Active groups of saxitoxin and tetrodotoxin as deduced from actions of saxitoxin analogues on frog muscle and squid axon.

Abstract

The actions of 3 saxitoxin (STX) analogs were studied on the frog sartorius muscle fiber and the squid giant axon. Neosaxitoxin [neo-STX] is a natural analog, while decarbamylsaxitoxin [decarbamyl-STX] and reduced saxitoxin are synthetic. The maximum dV/dt of the action potential in paired-muscle protocol is reduced by the analogs with relative potencies: STX, tetrodotoxin and, neo-STX (1), decarbamyl-STX (0.2) and reduced-STX (0.01). In constant-current studies on frog muscle fibers and in voltage-clamp studies on squid axons, all 3 analogs block only the Na channel without affecting the K channel.

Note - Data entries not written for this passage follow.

(** After [InvalidateTenant] succeeds, every key of the tenant is soft-deleted
    and none is active, so on a store without a replica every hash is
    [ErrKeyNotFound]; invalidating again touches no key. *)
Theorem invalidate_tenant_complete s env w n :
  let w' := (InvalidateTenant s env (tenantName s) w).1 in
  (InvalidateTenant s env (tenantName s) w).2 = Ok n → table_ok (primary w) →
  (∀ id r, primary w' !! id = Some r → r_tenant r = tenantName s →
     r_deleted_at r ≠ None ∧ r_status r ≠ StatusActive)
  ∧ (hasReadReplica s = false → ∀ env' h, read_fault env' = no_read_fault →
       (GetByHash s env' h w').2 = Err ErrKeyNotFound)
  ∧ (InvalidateTenant s env (tenantName s) w').2 = Ok 0%nat.
Proof.
  unfold InvalidateTenant. rewrite String.eqb_refl. cbn [negb]. cbn zeta.
  set (w0 := recordQuery _ _ w). intros Hr Hok.
  pose proof (exec_write_ok _ _ _ _ Hr) as (Hwf & Hp & _). cbn [fst updating] in Hp.
  set (w' := (exec_write env _ w0).1) in *.
  assert (Hrows : ∀ id r, primary w' !! id = Some r → r_tenant r = tenantName s →
    r_deleted_at r ≠ None ∧ r_status r ≠ StatusActive).
  { intros id r. rewrite Hp. intros (x & Hx & ->)%update_where_lookup. cbn [primary recordQuery w0] in Hx.
    pose proof (to_rows _ Hok _ _ Hx) as Hro. unfold tenant_where, not_deleted.
    destruct (r_deleted_at x) as [d|] eqn:Ed; cbn [andb].
    - rewrite andb_false_r. intros Ht. rewrite Ed. split; [done|]. apply Hro. by rewrite Ed.
    - destruct (String.eqb_spec (r_tenant x) (tenantName s)) as [Ht|Hne]; cbn [andb]; [|done].
      intros _. cbn. split; [done|]. by destruct (r_status x). }
  split_and!; [done|..].
  - intros Hrep env' h Hf. unfold GetByHash.
    destruct (query_rows_faultless s env' "get_by_hash" (select_where (hash_where s h))
      (consume_hash s env') w' Hf (consume_hash_domain s env')) as (x & _ & _ & -> & _).
    unfold pool_table. rewrite Hrep.
    destruct (select_where (hash_where s h) (primary w')) as [|r l] eqn:E; [done|].
    destruct (proj1 (select_where_elem (hash_where s h) (primary w') r)) as [(id & Hid) Hw];
      [rewrite E; by left|].
    unfold hash_where, same_hash, not_deleted in Hw. bool_hyps. rewrite String.eqb_eq in *.
    destruct (Hrows id r Hid) as [Hd _]; [done|]. by destruct (r_deleted_at r).
  - unfold exec_write. rewrite Hwf. cbn. f_equal. apply count_where_zero.
    intros id r Hid. unfold tenant_where. destruct (String.eqb_spec (r_tenant r) (tenantName s)) as [Ht|]; [|done].
    destruct (Hrows id r Hid Ht) as [Hd _]. unfold not_deleted. by destruct (r_deleted_at r).
Qed.

(** ** Cleanup *)

(** What the two clean-ups may remove. *)
Definition ephemeral_garbage (s : PostgresStore) (now : Z) (r : Row) : Prop :=
  r_tenant r = tenantName s ∧ r_deleted_at r = None ∧ r_ephemeral r = true
  ∧ ∃ e, r_expires_at r = Some e ∧ (e < now - ephemeral_grace)%Z.
Definition retention_garbage (s : PostgresStore) (now retention : Z) (r : Row) : Prop :=
  r_tenant r = tenantName s ∧ ∃ d, r_deleted_at r = Some d ∧ (d < now - retention)%Z.

Lemma count_delete_where p (t : Table) :
  (size (delete_where p t) + count_where p t)%nat = size t.
Proof.
  unfold delete_where, count_where.
  rewrite <- (map_filter_union_complement (fun kv : string * Row => p kv.2 = false) t) at 3.
  rewrite map_size_disj_union by apply map_disjoint_filter_complement. f_equal. f_equal.
  apply map_filter_ext. intros id r _. cbn. destruct (p r); naive_solver.
Qed.

(** The clean-ups remove exactly the garbage and report how many rows they
    removed: [DeleteExpiredEphemeral] this tenant's live ephemeral keys expired
    for more than 30 minutes, [DeleteSoftDeleted] this tenant's soft-deleted
    keys past the retention; every other row is kept unchanged. *)
Theorem cleanup_exact s env retention w n :
  ((DeleteExpiredEphemeral s env w).2 = Ok n →
     let w' := (DeleteExpiredEphemeral s env w).1 in
     (∀ id r, primary w' !! id = Some r ↔
        primary w !! id = Some r ∧ ¬ ephemeral_garbage s (db_now env) r)
     ∧ (size (primary w') + n)%nat = size (primary w))
  ∧ ((DeleteSoftDeleted s env retention w).2 = Ok n →
     let w' := (DeleteSoftDeleted s env retention w).1 in
     (0 ≤ retention)%Z
     ∧ (∀ id r, primary w' !! id = Some r ↔
        primary w !! id = Some r ∧ ¬ retention_garbage s (go_now env) retention r)
     ∧ (size (primary w') + n)%nat = size (primary w)).
Proof.
  split.
  - unfold DeleteExpiredEphemeral. intros Hr. apply exec_write_ok in Hr as (_ & Hp & ->).
    cbn zeta. rewrite Hp. cbn [fst snd deleting primary recordQuery].
    split; [|apply count_delete_where]. intros id r. rewrite delete_where_lookup.
    apply and_iff_compat_l. rewrite <- not_true_iff_false. apply not_iff_compat.
    unfold ephemeral_garbage, not_deleted, expires_before.
    rewrite !andb_true_iff, String.eqb_eq.
    destruct (r_deleted_at r), (r_expires_at r) as [e|]; rewrite ?Z.ltb_lt; naive_solver.
  - unfold DeleteSoftDeleted. destruct (Z.ltb_spec retention 0); [done|]. intros Hr.
    apply exec_write_ok in Hr as (_ & Hp & ->).
    cbn zeta. rewrite Hp. cbn [fst snd deleting primary recordQuery].
    split; [done|]. split; [|apply count_delete_where]. intros id r. rewrite delete_where_lookup.
    apply and_iff_compat_l. rewrite <- not_true_iff_false. apply not_iff_compat.
    unfold retention_garbage, deleted_before. rewrite !andb_true_iff, String.eqb_eq.
    destruct (r_deleted_at r) as [d|]; rewrite ?Z.ltb_lt; naive_solver.
Qed.

(** ** Paged search *)

Lemma nulls_last_weak less : StrictWeak less → StrictWeak (nulls_last less).
Proof.
  intros [irr tr ct]. split.
  - intros [x|]; [apply irr|done].
  - intros [x|] [y|] [z|]; cbn; try done. apply tr.
  - intros [x|] [y|] [z|]; cbn; try done; auto.
Qed.
Lemma directed_weak {A} desc (less : A → A → bool) : StrictWeak less → StrictWeak (directed desc less).
Proof.
  intros [irr tr ct]. unfold directed. split; destruct desc; eauto.
  intros a b c Hca. destruct (ct c b a Hca); auto.
Qed.

#[local] Instance search_order_weak sort : StrictWeak (search_order sort).
Proof.
  unfold search_order. cbn zeta.
  repeat (case_match; try (apply on_key_weak; try apply nulls_last_weak; apply directed_weak; apply _)).
Qed.

(** A successful [Search] returns one page of the matching keys in the
    requested order: the rows of this tenant that satisfy every filter (each
    once), sorted by the allow-listed column, from [Offset] on, at most [Limit]
    of them with [Limit] in 1..100, and [HasMore] says whether rows remain. *)
Theorem search_page_spec s env username f sort p w res :
  read_fault env = no_read_fault →
  (Search s env username f sort p w).2 = Ok res →
  let t := pool_table s w ReadPool in
  let rows := search_rows s (db_now env) username f sort t in
  (1 ≤ Limit p ≤ 100)%Z ∧ (0 ≤ Offset p)%Z
  ∧ (∀ r, r ∈ rows ↔ (∃ id, t !! id = Some r) ∧ search_where s (db_now env) username f r = true)
  ∧ length rows = count_where (search_where s (db_now env) username f) t
  ∧ StronglySorted (not_after (search_order sort)) rows
  ∧ Keys res = map (get_key (db_now env)) (take (Z.to_nat (Limit p)) (drop (Z.to_nat (Offset p)) rows))
  ∧ HasMore res = bool_decide (Z.to_nat (Offset p) + Z.to_nat (Limit p) < length rows)%nat.
Proof.
  intros Hf Hr. cbn zeta. unfold Search, bad_page in Hr.
  destruct ((Limit p <? 1)%Z || (Limit p >? MaxLimit)%Z) eqn:El; [done|].
  destruct (Offset p <? 0)%Z eqn:Eo; [done|]. unfold MaxLimit in El. rewrite Z.gtb_ltb in El.
  apply orb_false_iff in El as [El1%Z.ltb_ge El2%Z.ltb_ge]. apply Z.ltb_ge in Eo.
  set (t := pool_table s w ReadPool). set (rows := search_rows s (db_now env) username f sort t).
  destruct (query_rows_faultless s env "search"
    (fun t => fetch p (search_rows s (db_now env) username f sort t))
    (collect_page p (get_key (db_now env))) w Hf (fun _ _ => eq_refl)) as (w0 & _ & _ & Heq & _).
  rewrite Heq in Hr. cbn [snd collect_page] in Hr. fold t rows in Hr. injection Hr as <-.
  split; [lia|]. split; [lia|]. split; [|split; [|split]].
  - intros r. unfold rows, search_rows. rewrite sort_slice_perm. apply select_where_elem.
  - unfold rows, search_rows. rewrite sort_slice_perm. unfold select_where, count_where.
    rewrite filter_map_snd, length_map, <- length_map_to_list.
    apply Permutation_length. rewrite range_map_perm.
    rewrite (map_filter_alt (fun kv : string * Row => search_where s (db_now env) username f kv.2 = true) t).
    rewrite map_to_list_to_map; [done|]. apply (sublist_NoDup _ (fst <$> map_to_list t)).
    + apply NoDup_fst_map_to_list.
    + apply (fmap_sublist fst). apply sublist_filter.
  - apply sort_slice_sorted, _.
  - unfold paginate, fetch. rewrite length_map, length_take, length_drop. cbn [Keys HasMore].
    set (l := Z.to_nat (Limit p)). set (o := Z.to_nat (Offset p)).
    assert (Hl : Z.of_nat l = Limit p) by (unfold l; lia). rewrite <- Hl.
    assert ((Z.of_nat ((l + 1) `min` (length rows - o)) >? Z.of_nat l)%Z
            = bool_decide (o + l < length rows)%nat) as ->.
    { rewrite Z.gtb_ltb. case_bool_decide; [apply Z.ltb_lt|apply Z.ltb_ge]; lia. }
    split; [|done]. case_bool_decide.
    + change (map (get_key (db_now env))) with (fmap (M:=list) (get_key (db_now env))).
      rewrite <- fmap_take, take_take. do 2 f_equal. lia.
    + f_equal. rewrite !take_ge; [done|rewrite length_drop; lia..].
Qed.
(* ===== verification/Guardrail.v ===== *)
(** * Guardrail: merging guardrail selections into an execution plan

    Models [maas-common/pkg/guardrail]: [merge.go], which turns the resolved
    selections of all scopes into one plan, and [compose.go], which collects
    the selections of a subscription/model pair.  Attachments, their resolver
    and the two phase names belong to ai-gateway-controller: the resolver and
    the names are parameters, a resolved policy is the record of the fields the
    source reads. *)

From S2P Require Import Prelude GoStrings.
From Stdlib Require String.
Local Open Scope string_scope.

Module Guardrail.

(** ** Data *)

Record Check := { chk_Name : string; SpecIndex : Z; Phases : list string }.
Record ResolvedPolicy := {
  rp_Namespace : string; rp_Name : string; rp_UID : string; rp_Generation : Z;
  rp_BindingRevision : string; rp_Checks : list Check;
}.
Record PolicyIdentity := {
  id_Namespace : string; id_Name : string; id_UID : string; id_Generation : Z;
  id_BindingRevision : string;
}.
Record Source := {
  Kind : string; src_Namespace : string; src_Name : string; src_UID : string; AttachmentPath : string;
}.
Record ResolvedSelection := { Policy : ResolvedPolicy; sel_Source : Source }.
Record SelectedCheck := { sc_Policy : PolicyIdentity; sc_Check : Check; Sources : list Source }.
Record ExecutionPlan := { Checks : list SelectedCheck }.

#[export] Instance Check_eq_dec : EqDecision Check.
Proof. solve_decision. Defined.
#[export] Instance PolicyIdentity_eq_dec : EqDecision PolicyIdentity.
Proof. solve_decision. Defined.
#[export] Instance Source_eq_dec : EqDecision Source.
Proof. solve_decision. Defined.

Definition identityOf (p : ResolvedPolicy) : PolicyIdentity := {|
  id_Namespace := rp_Namespace p; id_Name := rp_Name p; id_UID := rp_UID p;
  id_Generation := rp_Generation p; id_BindingRevision := rp_BindingRevision p |}.

Inductive MergeErr := ErrPolicySnapshotConflict | ErrInvalidCheckMetadata (why : string).

(** The string keys of the maps. *)
Definition policy_key (p : ResolvedPolicy) : string * string := (rp_Namespace p, rp_Name p).

(** ** Phases *)

Section Merge.
Context `{GR : GoRuntime}.
Variables GuardrailPhaseInput GuardrailPhaseOutput : string.

Fixpoint adjacent_duplicate (l : list string) : bool :=
  match l with
  | a :: (b :: _) as r => String.eqb b a || adjacent_duplicate r
  | _ => false
  end.

Definition validateAndSortPhases (phases : list string) : Res string (list string) :=
  reject "phases must not be empty" when match phases with [] => true | _ => false end ;;
  reject "unknown phase"
    when existsb (fun p => negb (String.eqb p GuardrailPhaseInput || String.eqb p GuardrailPhaseOutput)) phases ;;
  let out := sort_strings phases in
  reject "duplicate phase" when adjacent_duplicate out ;;
  Ok out.

(** ** Sources *)

Definition sourceLess (a b : Source) : bool :=
  if negb (String.eqb (Kind a) (Kind b)) then str_ltb (Kind a) (Kind b) else
  if negb (String.eqb (src_Namespace a) (src_Namespace b)) then str_ltb (src_Namespace a) (src_Namespace b) else
  if negb (String.eqb (src_Name a) (src_Name b)) then str_ltb (src_Name a) (src_Name b) else
  if negb (String.eqb (src_UID a) (src_UID b)) then str_ltb (src_UID a) (src_UID b) else
  str_ltb (AttachmentPath a) (AttachmentPath b).

(** The loop over [seen]: the first occurrence of each source. *)
Fixpoint first_occurrences (seen : list Source) (l : list Source) : list Source :=
  match l with
  | [] => []
  | s :: r => if bool_decide (s ∈ seen) then first_occurrences seen r
              else s :: first_occurrences (s :: seen) r
  end.
Definition dedupeSources (sources : list Source) : list Source :=
  isort sourceLess (first_occurrences [] sources).

(** ** Merge *)

Definition checkSnapshotConsistency (selections : list ResolvedSelection) : Res MergeErr unit :=
  seen <- fold_res (fun (seen : gmap (string * string) PolicyIdentity) sel =>
    let key := policy_key (Policy sel) in
    let identity := identityOf (Policy sel) in
    match seen !! key with
    | None => Ok (<[key := identity]> seen)
    | Some prev => if bool_decide (prev = identity) then Ok seen else Err ErrPolicySnapshotConflict
    end) ∅ selections ;;
  Ok tt.

(** policy name, then policy namespace, then spec index. *)
Definition check_less (a b : SelectedCheck) : bool :=
  if negb (String.eqb (id_Name (sc_Policy a)) (id_Name (sc_Policy b)))
  then str_ltb (id_Name (sc_Policy a)) (id_Name (sc_Policy b)) else
  if negb (String.eqb (id_Namespace (sc_Policy a)) (id_Namespace (sc_Policy b)))
  then str_ltb (id_Namespace (sc_Policy a)) (id_Namespace (sc_Policy b)) else
  if negb (SpecIndex (sc_Check a) =? SpecIndex (sc_Check b))%Z
  then (SpecIndex (sc_Check a) <? SpecIndex (sc_Check b))%Z else false.
Definition sortChecks (checks : list SelectedCheck) : list SelectedCheck := isort check_less checks.

Record MergeState := {
  index : gmap (string * string * string) SelectedCheck;
  indexOwners : gmap (string * string * Z) string;
}.

(** The body of the inner loop, for one check of one selection. *)
Definition merge_check (st : MergeState) (occ : ResolvedSelection * Check) : Res MergeErr MergeState :=
  let '(sel, c) := occ in
  let p := Policy sel in
  match validateAndSortPhases (Phases c) with
  | Err e => Err (ErrInvalidCheckMetadata e)
  | Ok phases =>
      let c := {| chk_Name := chk_Name c; SpecIndex := SpecIndex c; Phases := phases |} in
      reject ErrInvalidCheckMetadata "negative spec index" when (SpecIndex c <? 0)%Z ;;
      let ownerKey := (policy_key p, SpecIndex c) in
      reject ErrInvalidCheckMetadata "shared spec index"
        when match indexOwners st !! ownerKey with
             | Some owner => negb (String.eqb owner (chk_Name c))
             | None => false
             end ;;
      let owners := <[ownerKey := chk_Name c]> (indexOwners st) in
      let key := (policy_key p, chk_Name c) in
      match index st !! key with
      | None =>
          Ok {| index := <[key := {| sc_Policy := identityOf p; sc_Check := c; Sources := [sel_Source sel] |}]>
                           (index st);
                indexOwners := owners |}
      | Some existing =>
          reject ErrInvalidCheckMetadata "conflicting metadata"
            when negb (SpecIndex (sc_Check existing) =? SpecIndex c)%Z
                 || negb (bool_decide (Phases (sc_Check existing) = Phases c)) ;;
          Ok {| index := <[key := {| sc_Policy := sc_Policy existing; sc_Check := sc_Check existing;
                                     Sources := (Sources existing ++ [sel_Source sel])%list |}]> (index st);
                indexOwners := owners |}
      end
  end.

Definition occurrences (sel : ResolvedSelection) : list (ResolvedSelection * Check) :=
  map (fun c => (sel, c)) (rp_Checks (Policy sel)).

Definition Merge (selections : list ResolvedSelection) : Res MergeErr ExecutionPlan :=
  _ <- checkSnapshotConsistency selections ;;
  st <- fold_res (fun st sel => fold_res merge_check st (occurrences sel))
          {| index := ∅; indexOwners := ∅ |} selections ;;
  let checks := map (fun kv => {| sc_Policy := sc_Policy kv.2; sc_Check := sc_Check kv.2;
                                  Sources := dedupeSources (Sources kv.2) |}) (range_map (index st)) in
  Ok {| Checks := sortChecks checks |}.

(** [ChecksForPhase]; the copies are values here. *)
Definition ChecksForPhase (p : ExecutionPlan) (phase : string) : list SelectedCheck :=
  filter (fun sc => phase ∈ Phases (sc_Check sc)) (Checks p).

(** ** Composition *)

Section Compose.
Context {Attachment : Type}.
Variable Resolve : string → Attachment → Res string ResolvedPolicy.

Record Selection := {
  s_Namespace : string; s_Name : string; s_UID : string; s_Guardrails : list Attachment;
}.
Record ModelEntrySelection := { e_Namespace : string; e_Name : string; e_Guardrails : list Attachment }.
Record SubscriptionSelection := { sub_ref : Selection; sub_ModelRefs : list ModelEntrySelection }.

Record SubscriptionModelKey := {
  SubscriptionNamespace : string; SubscriptionName : string; ModelNamespace : string; ModelName : string;
}.

Inductive ComposeErr :=
| ErrInvalidCompositionInput
| ErrModelEntryNotFound
| ErrModelEntryAmbiguous
| ResolveFailed (cause : string)
| MergeFailed (e : MergeErr).

(** [resolveAttachments], with the attachment's index. *)
Fixpoint resolve_from (i : Z) (policyNamespace : string) (attachments : list Attachment)
    (sourceFn : Z → Source) : Res ComposeErr (list ResolvedSelection) :=
  match attachments with
  | [] => Ok []
  | a :: r =>
      resolved <- map_err ResolveFailed (Resolve policyNamespace a) ;;
      rest <- resolve_from (i + 1) policyNamespace r sourceFn ;;
      Ok ({| Policy := resolved; sel_Source := sourceFn i |} :: rest)
  end.
Definition resolveAttachments := resolve_from 0.

Definition entry_matches (namespace name : string) (ref : ModelEntrySelection) : bool :=
  String.eqb (e_Namespace ref) namespace && String.eqb (e_Name ref) name.
Definition findSubscriptionModelEntry (sub : SubscriptionSelection) (namespace name : string)
    : Res ComposeErr ModelEntrySelection :=
  match filter (fun ref => entry_matches namespace name ref = true) (sub_ModelRefs sub) with
  | [] => Err ErrModelEntryNotFound
  | [m] => Ok m
  | _ => Err ErrModelEntryAmbiguous
  end.

Definition source_of (kind : string) (s : Selection) (path : Z → string) (i : Z) : Source := {|
  Kind := kind; src_Namespace := s_Namespace s; src_Name := s_Name s; src_UID := s_UID s;
  AttachmentPath := path i |}.
Definition bracketed (i : Z) : string := "[" +:+ format_int i +:+ "]".

(** [None] is a nil pointer. *)
Definition ComposeSubscriptionModelPlan (has_resolver : bool) (targetNamespace : string)
    (tenant tenantConfig : option Selection) (sub : option SubscriptionSelection) (model : option Selection)
    (modelNamespace modelName : string) : option SubscriptionModelKey * Res ComposeErr ExecutionPlan :=
  match sub with
  | None => (None, Err ErrInvalidCompositionInput)
  | Some sub =>
  let subr := sub_ref sub in
  let key := {| SubscriptionNamespace := s_Namespace subr; SubscriptionName := s_Name subr;
                ModelNamespace := modelNamespace; ModelName := modelName |} in
  (Some key,
   if negb has_resolver then Err ErrInvalidCompositionInput else
   if negb (String.eqb (s_Namespace subr) targetNamespace) then Err ErrInvalidCompositionInput else
   match tenant, tenantConfig with
   | None, _ | _, None => Err ErrInvalidCompositionInput
   | Some tenant, Some tenantConfig =>
   if negb (String.eqb (s_Namespace tenantConfig) targetNamespace) then Err ErrInvalidCompositionInput else
   match model with
   | None => Err ErrInvalidCompositionInput
   | Some model =>
   if negb (String.eqb (s_Namespace model) modelNamespace) || negb (String.eqb (s_Name model) modelName)
   then Err ErrInvalidCompositionInput else
   entry <- findSubscriptionModelEntry sub modelNamespace modelName ;;
   tenantSels <- resolveAttachments targetNamespace (s_Guardrails tenant)
     (source_of "AITenant" tenant
        (fun i => "AITenant/" +:+ s_Name tenant +:+ ".spec.guardrails" +:+ bracketed i)) ;;
   tenantConfigSels <- resolveAttachments targetNamespace (s_Guardrails tenantConfig)
     (source_of "MaasTenantConfig" tenantConfig
        (fun i => "MaasTenantConfig/" +:+ s_Name tenantConfig +:+ ".spec.guardrails" +:+ bracketed i)) ;;
   subSels <- resolveAttachments targetNamespace (s_Guardrails subr)
     (source_of "MaaSSubscription" subr
        (fun i => "MaaSSubscription/" +:+ s_Name subr +:+ ".spec.guardrails" +:+ bracketed i)) ;;
   modelSels <- resolveAttachments targetNamespace (e_Guardrails entry)
     (source_of "MaaSSubscription" subr
        (fun i => "MaaSSubscription/" +:+ s_Name subr +:+ ".spec.modelRefs[" +:+ modelNamespace +:+ "/"
                  +:+ modelName +:+ "].guardrails" +:+ bracketed i)) ;;
   modelResourceSels <- resolveAttachments (s_Namespace model) (s_Guardrails model)
     (source_of "MaaSModelRef" model
        (fun i => "MaaSModelRef/" +:+ s_Name model +:+ ".spec.guardrails" +:+ bracketed i)) ;;
   map_err MergeFailed
     (Merge (tenantSels ++ tenantConfigSels ++ subSels ++ modelSels ++ modelResourceSels)%list)
   end end)
  end.

End Compose.
End Merge.
End Guardrail.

All 3 analogs bind to the same site as does STX in a competitive manner. The active groups in STX are probably the 7,8,9 guanidinium and the C-12 hydroxy groups. The carbamyl group contributes to, but is not essential for, activity. Stereospecific groups in tetrodotoxin (TTX) molecule are the 1,2,3 guanidinium and the C-9, C-10 hydroxy groups; C-4 and C-8 groups are important. A new view is proposed in which STX and TTX can bind to a receptor located in the outside surface of the membrane very close to the orifice of the Na channel.